Pogba chiude il discorso scudetto

La Juve supera il Sassuolo nel finale e porta il vantaggio sulla Roma a 11 punti. Allegri: «Calma, mancano ancora 12 gare»
TORINO. Lo striminzito 1-0 quasi evocato da Massimiliano Allegri, alla vigilia di Juve-Sassuolo, è arrivato. Ed è stata festa allo Stadium perché – lo ripetono spesso gli allenatori – gli scudetti si vincono non perdendo punti contro le “piccole”.

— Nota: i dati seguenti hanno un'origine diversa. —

(* ===== verification/MessageToolsFacts.v ===== *)
(** * What the message tools guarantee

    A message that is stored is what the caller asked for, within the limits
    and past the gate; threads named by a number belong to a message; a reply
    joins the thread of what it answers; and reading an inbox acknowledges it. *)

From stdpp Require Import base numbers tactics list gmap sets strings sorting.
From S2P Require Import Prelude PatternOverlap RefGlob Guard DbErrors Transactions ReadCache AgentNames Registration RegistrationFacts ReservationDb ReservationExclusion Contacts ContactsFacts Mail MailFacts.
From S2P Require Import ContactGate ContactGateFacts DiskPressure MessageArguments MessageArgumentsFacts Attachments AttachmentsFacts MessageTools.
Import DbErrors Transactions MessageArguments MessageTools.
Open Scope Z_scope.

(** ** The store *)

(** What creating a message does to the messages, whatever happens after the
    commit. *)
Lemma create_messages tr env now m rs d r d' :
  MailFacts.wf d → MailFacts.exact d → Mail.create_message_with_recipients tr env now m rs d = (r, d') →
  let row := Mail.message_row now m (Some (Mail.recipients_json_of rs d)) in
  let mid := Mail.message_sequence d + 1 in
  MailFacts.wf d' ∧ MailFacts.exact d' ∧ Mail.messages d !! mid = None ∧
  (Mail.messages d' = Mail.messages d ∨ Mail.messages d' = <[mid := row]> (Mail.messages d)) ∧
  ∀ x, r = Ok x → x = (mid, row) ∧ Mail.messages d' = <[mid := row]> (Mail.messages d) ∧
    NoDup (fst <$> rs) ∧ MailFacts.delivered rs mid row d d'.
Proof.
  intros Hwf Hex Hc row mid. pose proof (MailFacts.send_exact tr env now m rs d Hwf Hex) as Hex'.
  pose proof (MailFacts.send_wf tr env now m rs d Hwf) as Hwf'. rewrite Hc in Hwf', Hex'.
  pose proof (MailFacts.create_tx_spec tr now m rs d Hwf) as Htx. cbv zeta in Htx. fold row mid in Htx.
  unfold Mail.create_message_with_recipients in Hc.
  assert (Mail.messages d !! mid = None) as Hfresh by by apply MailFacts.insert_message_fresh.
  split_and!; [done|done|done| |].
  - case_decide; [|destruct Htx as [e Htx]; rewrite Htx in Hc; injection Hc as <- <-; by left].
    destruct Htx as (d1 & Htx & Hdel). rewrite Htx in Hc. pose proof Hdel as (_ & Hm & _).
    destruct (match Mail.probe env d1 with Ok _ => _ | Err _ => _ end); [injection Hc as <- <-; by right|].
    destruct (Mail.cleanup_fails env); injection Hc as <- <-; [by right|]. left.
    by apply (MailFacts.cleanup_delivered rs mid row (fst <$> rs) d d1).
  - intros x ->. case_decide; [|destruct Htx as [e Htx]; by rewrite Htx in Hc].
    destruct Htx as (d1 & Htx & Hdel). rewrite Htx in Hc.
    destruct (match Mail.probe env d1 with Ok _ => _ | Err _ => _ end); [|by destruct (Mail.cleanup_fails env)].
    injection Hc as <- <-. split_and!; [done|by destruct Hdel as (_ & ? & _)|done|done].
Qed.
(** [Math.max(4000, config.perStrategyTimeoutMs ?? 12000)] *)
Definition effectivePerStrategyTimeoutMs (config : FetchSitemapTextConfig) : Z :=
  Z.max 4000 (default 12000%Z (perStrategyTimeoutMs config)).

(** [Math.max(perStrategyTimeoutMs, config.overallTimeoutMs ?? 15000)] *)
Definition effectiveOverallTimeoutMs (config : FetchSitemapTextConfig) : Z :=
  Z.max (effectivePerStrategyTimeoutMs config)
        (default 15000%Z (overallTimeoutMs config)).

(** ** One timed request: [fetchTextWithTimeout] *)

(** What [fetch] answers: a rejection, or a response whose body read
    ([res.text()]) yields text or rejects. *)
Record Response := { ok : bool; status : Z; body : string + string }.

Inductive FetchOutcome :=
| FetchRejects (msg : string)
| FetchResponds (res : Response).

(** How a promise of text settles. *)
Inductive Outcome :=
| Text (text : string)
| Failure (msg : string).

Definition timeoutMessage (timeoutMs : Z) : string :=
  "timeout after " ++ showZ (roundSeconds timeoutMs) ++ "s".

(** The [try] block of [fetchTextWithTimeout]. *)
Definition attempt (o : FetchOutcome) : Outcome :=
  match o with
  | FetchRejects msg => Failure msg
  | FetchResponds res =>
      if ok res then
        match body res with
        | inl text => Text text
        | inr msg => Failure msg
        end
      else Failure ("HTTP " ++ showZ (status res))
  end.

(** The settlement of [fetchTextWithTimeout(url, init, timeoutMs, signal)],
    given what [fetch] answered: the [catch] block rewrites every message
    that mentions an abort and rethrows the others. *)
Definition fetchTextWithTimeout (timeoutMs : Z) (o : FetchOutcome) : Outcome :=
  match attempt o with
  | Text text => Text text
  | Failure msg =>
      if isAbortMessage msg then Failure (timeoutMessage timeoutMs)
      else Failure msg
  end.

(** ** The race *)

(** One entry of the [strategies] array.  [run] calls
    [fetchTextWithTimeout] with the deadline [timeoutMs] and hands the text
    to [finish]; the request itself (URL, method, headers) goes to [fetch]
    and plays no part here. *)
Record Strategy := {
  name : string;
  timeoutMs : Z;
  finish : string -> string
}.

(** [{ name, text }] *)
Record StrategyResult := { winner : string; text : string }.

Inductive Promise (A : Type) :=
| Pending
| Fulfilled (a : A)
| Rejected (msg : string).
Arguments Pending {A}.
Arguments Fulfilled {A} a.
Arguments Rejected {A} msg.

(** A [window.setTimeout] handle. *)
Inductive Timer :=
| Unset
| Armed (delayMs : Z)
| Fired
| Cleared.

(** [window.clearTimeout] *)
Definition clearTimeout (t : Timer) : Timer :=
  match t with
  | Armed _ => Cleared
  | _ => t
  end.

(** Where one strategy stands in the chain
    [Promise.resolve().then(run).then(onText).catch(onError)]. *)
Inductive Phase :=
| Queued                 (* [run] not called yet *)
| InFlight               (* inside [fetchTextWithTimeout] *)
| Settled (o : Outcome)  (* [run]'s promise settled, reaction queued *)
| Threw (msg : string)   (* rejection on its way to [catch] *)
| Handled.               (* chain finished *)

(** The locals of one call of [fetchTextWithTimeout]. *)
Record Invocation := {
  phase : Phase;
  timer : Timer;               (* [timeoutId] *)
  controllerAborted : bool;    (* [controller.signal.aborted] *)
  linked : bool                (* listener on [raceAbort.signal] installed *)
}.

Ora la Juve si libra a +11 sulla Roma, che ormai si è praticamente arresa; senza avversarie vola verso lo scudetto numero 4 consecutivo. Undici punti ad Allegri bastano, anche se Antonio Conte, il suo predecessore, proprio ieri l'ha punzecchiato («con la mia cattiveria - ha detto il ct - la Juve avrebbe 20 punti di vantaggio», battuta alla quale Allegri non ha risposto). Per avere ragione del Sassuolo la Juventus ha dovuto lavorare ai fianchi per 82' gli emiliani, che hanno chiuso bene con frequenti raddoppi in ogni parte del campo e sono sempre stati in agguato con il tridente Sansone, Zaza e Berardi. C'è voluto il ritorno ad una giocata da fuoriclasse di Pogba, servito da un ritrovato Simone Pepe, un’altra rete bella, fatta con eleganza, e importantissima per la Juventus. Un gol che ha fatto esplodere lo Stadium e anche il sempre compassato Allegri e rientrare ad esultare quegli ultrà della curva Sud che avevano lasciato le gradinate per protesta contro la digos – così è stato ricostruito alla fine della partita – perché la polizia aveva richiamato alcuni tifosi sulle balaustre a dirigere i cori, chiedendo loro i documenti. Il sospiro di sollievo, a occhi chiusi, del presidente Andrea Agnelli, è l'immagine perfetta della serata, di una vittoria sudata e proprio per questo ancora più importante, contro un avversario irriducibile. Ma per mezz'ora almeno del primo tempo la Juventus era stata inquietante, come la Roma, tra qualche fischio e molti sbadigli. Poca rapidità nei passaggi, tanta confusa volontà ma poco raziocinio, mai o quasi un giocatore liberato per un buon tiro. E il Sassuolo perfetto nei raddoppi di marcatura, sempre pronto alle ripartenze e a aprire un ampio fronte d'attacco, è riuscito a limitare i tiri bianconeri a qualche tentativo di Tevez, al quale è mancato solo il gol. Qualche buco tra difesa e centrocampo della Juventus e un brivido quando Chiellini è scivolato d'improvviso, come gli era successo in Champions contro il Borussia. Ma la posizione era più lontana e Berardi, per fortuna dei bianconeri, non è riuscito ad involarsi verso la porta come aveva fatto Reus.
Poi però la Juve ha ricominciato a giocare da Juve e l’ingresso di Llorente e Pepe ha allargato il gioco sulle fasce e proprio dai piedi di Pepe è partito l’assist per Pogba.
Scudetto in ghiaccio? Per Allegri nemmeno per sogno: «Mancano ancora tante partite (12), abbiamo l’obiettivo scudetto, il più importante; poi il sogno Champions; e poi la Coppa Italia, sperando di ribaltare il risultato negativo di Torino». Allegri ha abbracciato forte Barzagli, prima del rientro in campo dopo tanti mesi e molta sofferenza (per lui gli ultimi 7’), e poi Tevez all’uscita.